___ MATERIAL FOR THIS EXERCISE ___
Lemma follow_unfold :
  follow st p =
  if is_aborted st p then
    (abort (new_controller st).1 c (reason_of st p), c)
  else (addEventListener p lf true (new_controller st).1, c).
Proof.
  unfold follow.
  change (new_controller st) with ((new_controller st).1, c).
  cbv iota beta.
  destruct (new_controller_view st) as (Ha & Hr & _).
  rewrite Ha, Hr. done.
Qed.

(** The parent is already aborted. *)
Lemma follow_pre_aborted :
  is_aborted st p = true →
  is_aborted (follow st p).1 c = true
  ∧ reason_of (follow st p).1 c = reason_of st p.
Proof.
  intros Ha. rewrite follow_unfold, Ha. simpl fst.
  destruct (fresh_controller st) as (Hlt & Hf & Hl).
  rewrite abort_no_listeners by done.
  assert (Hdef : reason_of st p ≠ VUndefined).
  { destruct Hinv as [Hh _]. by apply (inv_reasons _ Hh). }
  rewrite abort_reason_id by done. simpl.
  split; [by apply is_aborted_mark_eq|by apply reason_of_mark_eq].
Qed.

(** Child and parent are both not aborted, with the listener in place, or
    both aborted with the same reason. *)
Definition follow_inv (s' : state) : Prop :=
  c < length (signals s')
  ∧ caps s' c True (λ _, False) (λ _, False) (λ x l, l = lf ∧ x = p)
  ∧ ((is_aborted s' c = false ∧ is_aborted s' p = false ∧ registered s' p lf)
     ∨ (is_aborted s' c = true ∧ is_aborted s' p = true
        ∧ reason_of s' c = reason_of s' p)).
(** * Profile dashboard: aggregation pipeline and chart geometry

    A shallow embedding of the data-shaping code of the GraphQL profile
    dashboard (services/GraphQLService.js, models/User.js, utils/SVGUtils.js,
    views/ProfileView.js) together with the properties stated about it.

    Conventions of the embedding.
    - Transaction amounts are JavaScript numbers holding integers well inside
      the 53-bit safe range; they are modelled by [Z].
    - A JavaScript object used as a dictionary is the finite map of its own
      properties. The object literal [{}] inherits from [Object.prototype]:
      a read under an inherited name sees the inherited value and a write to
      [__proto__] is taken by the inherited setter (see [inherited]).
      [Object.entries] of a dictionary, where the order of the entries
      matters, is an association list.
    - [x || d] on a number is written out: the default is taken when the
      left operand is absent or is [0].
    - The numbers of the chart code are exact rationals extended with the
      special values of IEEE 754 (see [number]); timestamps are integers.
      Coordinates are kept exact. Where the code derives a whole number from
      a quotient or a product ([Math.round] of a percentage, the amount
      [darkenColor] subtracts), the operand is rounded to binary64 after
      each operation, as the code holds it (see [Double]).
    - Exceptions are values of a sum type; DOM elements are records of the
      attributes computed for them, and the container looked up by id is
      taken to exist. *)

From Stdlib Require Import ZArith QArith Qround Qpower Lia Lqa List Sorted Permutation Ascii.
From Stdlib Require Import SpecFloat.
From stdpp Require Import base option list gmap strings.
___
Could you set down, exactly as written, the lines above between the one holding "split; [by apply" and the one holding "c < length (signals s')", inclusive, and nothing more?

  split; [by apply is_aborted_mark_eq|by apply reason_of_mark_eq].
Qed.

(** Child and parent are both not aborted, with the listener in place, or
    both aborted with the same reason. *)
Definition follow_inv (s' : state) : Prop :=
  c < length (signals s')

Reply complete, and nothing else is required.